Segment Open
(** ** [reset] and [clearPersistentStorage] *)

Lemma reset_loop l : forall st,
  exists st',
    forEach l
      (fun key =>
         modify (fun s =>
           mkStore (remove key (handlers s)) (remove key (props s))
             (storage s) (log s))) st = Ok st' tt
    /\ storage st' = storage st
    /\ log st' = log st
    /\ (forall k, In k (map fst (handlers st')) ->
          In k (map fst (handlers st)) /\ ~ In k l)
    /\ (forall k, In k l -> lookup k (props st') = None)
    /\ (forall k, ~ In k l -> lookup k (props st') = lookup k (props st)).
Proof.
  induction l as [|key l IH]; intros st.
  - exists st. simpl. unfold ret.
    split; [reflexivity|]. split; [reflexivity|]. split; [reflexivity|].
    split; [tauto|]. split; [tauto | reflexivity].
  - cbn [forEach]. unfold bind at 1, modify at 1.
    set (s1 := mkStore (remove key (handlers st)) (remove key (props st))
                 (storage st) (log st)).
    destruct (IH s1) as (st' & Hrun & Hs & Hl & Hh & Hin & Hout).
    exists st'. split; [exact Hrun|]. split; [exact Hs|]. split; [exact Hl|].
    split; [|split].
    + intros k Hk. destruct (Hh k Hk) as [H1 H2]. cbn [s1 handlers] in H1.
      apply names_remove in H1. destruct H1 as [H1 Hne].
      split; [exact H1|]. intros [<- | Hi]; [now apply Hne | now apply H2].
    + intros k [<- | Hk].
      * destruct (in_dec string_dec key l) as [Hi | Hni]; [now apply Hin|].
        rewrite (Hout key Hni). apply lookup_remove_same.
      * now apply Hin.
    + intros k Hk. simpl in Hk. rewrite Hout by tauto.
      cbn [s1 props]. apply lookup_remove_other. intros ->. tauto.
Qed.

(** X4. [reset] always returns and unregisters every key: the handler map
    is empty afterwards, no registered key names a property of the store any
    more (so each can be registered again), the other properties of the
    store are as they were, and the durable backend is neither called nor
    changed. *)
Theorem reset_unregisters_every_key :
  forall st, exists st',
    reset st = Ok st' tt
    /\ handlers st' = []
    /\ (forall k, In k (registered_keys st) -> lookup k (props st') = None)
    /\ (forall k, In k (registered_keys st) ->
          mem k builtins || mem k inherited = false ->
          store_defined st' k = false)
    /\ (forall k, ~ In k (registered_keys st) ->
          lookup k (props st') = lookup k (props st))
    /\ storage st' = storage st
    /\ log st' = log st.
Proof.
  intros st. unfold reset.
  destruct (reset_loop (registered_keys st) st)
    as (st' & Hrun & Hs & Hl & Hh & Hin & Hout).
  exists st'. split; [exact Hrun|].
  split.
  { destruct (handlers st') as [|[k h] r] eqn:E; [reflexivity|].
    destruct (Hh k) as [H1 H2]; [now left|]. now destruct H2. }
  split; [exact Hin|].
  split.
  { intros k Hk Hb. unfold store_defined. rewrite (Hin k Hk).
    apply orb_false_elim in Hb. destruct Hb as [-> ->]. reflexivity. }
  auto.
Qed.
Segment Closed
_Directions for this task_.
Using the listing above, show each line holding the string "Hrun".

_Response to the exercise_.
    destruct (IH s1) as (st' & Hrun & Hs & Hl & Hh & Hin & Hout).
    exists st'. split; [exact Hrun|]. split; [exact Hs|]. split; [exact Hl|].
    as (st' & Hrun & Hs & Hl & Hh & Hin & Hout).
  exists st'. split; [exact Hrun|].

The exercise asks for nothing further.